(** X22: sent without value while the loan counter can still grow,
    requestLoan succeeds exactly when the caller is not frozen, is in an
    active circle, has no active loan, asks for a positive amount of at most
    getMaxLoanAmount and gives a purpose. It then sets the caller's
    hasActiveLoan, appends the new id loanCount + 1 to the caller's loan list
    and leaves the balance, the circles, the other members and the existing
    loans as they were. *)
Theorem requestLoan_spec s e _amount _purpose :
  reachable s → value e = 0 → loanCount s + 1 <= MAX_UINT256 →
  let m := members s !!! sender e in
  (is_ok (call s e (RequestLoan _amount _purpose)) = true ↔
     MemberData.isActive m = true ∧ 0 < MemberData.circleId m ∧
     Circle.isActive (circles s !!! MemberData.circleId m) = true ∧
     MemberData.hasActiveLoan m = false ∧
     0 < _amount ∧ _purpose ≠ EmptyString ∧
     ∃ maxAmount, getMaxLoanAmount s (sender e) = Ok maxAmount ∧
                  _amount <= maxAmount) ∧
  (∀ s', call s e (RequestLoan _amount _purpose) = Ok s' →
     members s' !!! sender e = MemberData.set_hasActiveLoan true m ∧
     loanCount s' = loanCount s + 1 ∧
     getUserLoans s' (sender e) = getUserLoans s (sender e) ++ [loanCount s + 1] ∧
     balance s' = balance s ∧ circles s' = circles s ∧
     (∀ a, a ≠ sender e → members s' !! a = members s !! a) ∧
     (∀ j, j ≠ loanCount s + 1 → loans s' !! j = loans s !! j)).
Proof.
  intros HI%reachable_Inv Hval Hcount. simpl.
  rewrite (call_nonpayable s e (RequestLoan _amount _purpose) eq_refl Hval).
  cbn [body]. set (s0 := set_balance (balance s + 0) s).
  split; [split|].
  - destruct (requestLoan s0 e _amount _purpose) as [s'|] eqn:H; [|done].
    intros _. unfold requestLoan in H. inv_ok H. bool_to_prop. subst s0.
    simpl in *. split_and!; try done.
    + by apply bytes_length_pos.
    + eexists. split; [eassumption|done].
  - intros (Hact & Hcid & Hcircle & Hflag & Hamt & Hp & maxAmount & Hmax & Hle).
    unfold requestLoan. subst s0. simpl.
    rewrite Hact, Hcircle, Hflag. simpl.
    destruct (Z.ltb_spec 0 (MemberData.circleId (members s !!! sender e))); [|lia].
    destruct (Z.ltb_spec 0 _amount); [|lia].
    apply bytes_length_pos in Hp.
    destruct (Z.ltb_spec 0 (bytes_length _purpose)); [|lia]. simpl.
    change (getMaxLoanAmount (set_balance (balance s + 0) s) (sender e))
      with (getMaxLoanAmount s (sender e)).
    change (getInterestRate (set_balance (balance s + 0) s) (sender e))
      with (getInterestRate s (sender e)).
    rewrite Hmax. simpl.
    destruct (Z.leb_spec _amount maxAmount); [|lia]. simpl.
    unfold getMaxLoanAmount, getInterestRate in *.
    destruct (getTrustScore s (sender e)) as [trust|]; [|done]. simpl in *.
    injection Hmax as <-.
    pose proof (maxLoanOfScore_le trust). pose proof (rateOfScore_range trust).
    pose proof MAX_UINT256_large. unfold ether in *.
    unfold mul. destruct (Z.leb_spec (_amount * rateOfScore trust) MAX_UINT256);
      [|nia]. simpl.
    assert (0 <= _amount * rateOfScore trust / 100 <= _amount * rateOfScore trust).
    { split; [apply Z.div_pos; nia|]. apply Z.div_le_upper_bound; nia. }
    rewrite !add_no_overflow by nia. done.
  - intros s' H. unfold requestLoan in H. inv_ok H. injection H as <-.
    subst s0. unfold getUserLoans. simpl.
    rewrite lookup_total_insert_eq, lookup_insert_eq. simpl.
    split_and!; try done; try lia.
    + intros a Ha. by rewrite lookup_insert_ne.
    + intros j Hj. by rewrite lookup_insert_ne.
Qed.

What the exercise asks: What must be returned is only the number of lines in the records that hold the word "change".

Solution to this task: 2